Modeling of the P700 + Charge Recombination Kinetics with Phylloquinone and Plastoquinone-9 in the A 1 Site of Photosystem I

Abstract

Light activation of photosystem I (PS I) induces electron transfer from the excited primary electron donor P700 (a special pair of chlorophyll a/ a′ molecules) to three iron–sulfur clusters, F X, F A, and F B via acceptors A 0 (a monomeric chlorophyll a) and A 1 (phylloquinone). PS I complexes isolated from menA and menB mutants contain plastoquinone-9 rather than phylloquinone in the A 1 site and show altered rates of forward electron transfer from A 1 − to [F A/F B] and altered rates of back electron transfer from [F A/F B] − to P700 + (Semenov, A. Y., et al., J. Biol. Chem. 275:23429–23438, 2000).

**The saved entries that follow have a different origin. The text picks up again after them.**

(* ===== verification/Frames.v ===== *)
(** What a collection leaves alone.

    A property of the collector's state that does not depend on the code heap,
    the mark stack, the counters and the cards, and that the fixup keeps, is
    kept by every operation of the slot visitor. *)

From S2P Require Import Prelude.
From S2P Require Import Layouts.
From S2P Require Import MarkBits.
From S2P Require Import Memory.
From S2P Require Import Effects.
From S2P Require Import FreeList.
From S2P Require Import ObjectStartMap.
From S2P Require Import Spaces.
From S2P Require Import DataHeap.
From S2P Require Import Objects.
From S2P Require Import CodeBlocks.
From S2P Require Import Relocation.
From S2P Require Import SlotVisitor.
From S2P Require Import Collectors.
From S2P Require Import Compaction.

(** * Walks over call frames and operands *)

Section walks.
Context {X : Type} (P : X → Prop).

Lemma stays_each_instruction_operand iter block :
  (∀ op, stays P (iter op)) → stays P (each_instruction_operand iter block).
Proof.
  intros Hi. unfold each_instruction_operand. stays.
  assert (∀ count i index, stays P (each_operand_loop iter block a0 count i index)) as H; [|apply H].
  intros count. induction count as [|count IH]; intros i index; cbn [each_operand_loop]; stays; auto.
Qed.

Lemma stays_iterate_callstack_object code t tr iterator stack :
  (∀ a b c d, stays P (iterator a b c d)) → stays P (iterate_callstack_object code t tr iterator stack).
Proof. intros Hi. unfold iterate_callstack_object, callstack_object_body. stays; auto. Qed.

Lemma stays_iterate_callstack code t tr iterator top bottom :
  (∀ a b c d, stays P (iterator a b c d)) → stays P (iterate_callstack code t tr iterator top bottom).
Proof. intros Hi. unfold iterate_callstack, callstack_body. stays; auto. Qed.
End walks.

(** * The slot visitor *)

(** The properties in question. *)
Class framed (P : collector → Prop) : Prop := {
  framed_code : ∀ c ch, P c → P (with_code c ch);
  framed_mark_stack : ∀ c ms, P c → P (with_mark_stack c ms);
  framed_counters : ∀ c n k, P c → P (with_counters c n k);
  framed_cards : ∀ c cs ds, P c → P (with_data c (set_cards (data c) cs ds))
}.

Section visitor.
Context {V : Fixup} (P : collector → Prop) {HP : framed P}.

Lemma P_code c ch : P c → P (with_code c ch).
Proof using HP. apply framed_code. Qed.
Lemma P_mark_stack c ms : P c → P (with_mark_stack c ms).
Proof using HP. apply framed_mark_stack. Qed.
Lemma P_counters c n k : P c → P (with_counters c n k).
Proof using HP. apply framed_counters. Qed.
Lemma P_cards c cs ds : P c → P (with_data c (set_cards (data c) cs ds)).
Proof using HP. apply framed_cards. Qed.
#[local] Hint Resolve P_code P_mark_stack P_counters P_cards : stays.

Context (Hdata : ∀ obj, stays P (fixup_data obj)) (Hcode : ∀ block, stays P (fixup_code block)).

Lemma stays_get_field {A B} (f : collector → A) (k : A → eff collector B) :
  (∀ a, stays P (k a)) → stays P (a ← get f; k a).
Proof. intros Hk. unfold get. apply stays_bind; [stays|done]. Qed.

Lemma stays_modify f : (∀ c, P c → P (f c)) → stays P (modify f).
Proof. intros Hf. unfold modify. stays; auto. Qed.

Lemma stays_visit_pointer pointer : stays P (visit_pointer pointer).
Proof using Hdata. unfold visit_pointer. stays. Qed.

Lemma stays_visit_handle handle : stays P (visit_handle handle).
Proof using Hdata. unfold visit_handle. pose proof stays_visit_pointer. stays. Qed.

Lemma stays_visit_object_array start end_ : stays P (visit_object_array start end_).
Proof using Hdata. unfold visit_object_array. pose proof stays_visit_handle. stays. Qed.

Lemma stays_call_frame_slot_visitor a b c d : stays P (call_frame_slot_visitor a b c d).
Proof using Hdata.
  unfold call_frame_slot_visitor, update_derived_roots. pose proof stays_visit_handle. stays.
Qed.

Lemma stays_visit_slots obj : stays P (visit_slots obj).
Proof using Hdata.
  unfold visit_slots, visit_callstack_object, get. pose proof stays_visit_object_array. stays.
  apply stays_iterate_callstack_object, stays_call_frame_slot_visitor.
Qed.

Lemma stays_visit_object obj : stays P (visit_object obj).
Proof using Hdata. unfold visit_object. pose proof stays_visit_slots. stays. Qed.

Lemma stays_visit_context ctx : stays P (visit_context ctx).
Proof using Hdata.
  unfold visit_context, visit_callstack, visit_stack_elements, get. pose proof stays_visit_object_array.
  stays. apply stays_iterate_callstack, stays_call_frame_slot_visitor.
Qed.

To identify the modified electron transfer steps, we studied the kinetics of flash-induced P700 + reduction in PS I that contains either an intact set or a subset of iron–sulfur clusters F X, F A, and F B and with the A 1 binding site occupied by phylloquinone or plastoquinone-9. A modeling of the forward and backward electron transfer kinetics in P700–F A/F B complexes, P700–F X cores, and P700–A 1 cores shows that the replacement of phylloquinone by plastoquinone-9 induces a decrease in the free energy gap between A 1 and F A/F B from ∼−205 mV in wild-type PS I to ∼−70 mV in menA PS I. The +135 mV increase in the midpoint potential of A 1 explains the acceleration in the rate of P700 + dark reduction in menA PS I, and the resulting uphill electron transfer from A 1 to F X in menA PS I explains the absence of a contribution from F X − to the reduction of P700 +. This fully quantitative description of PS I relates electron transfer rates, equilibrium constants, and redox potentials, and can be used to predict changes in these parameters upon substitution of electron transfer cofactors.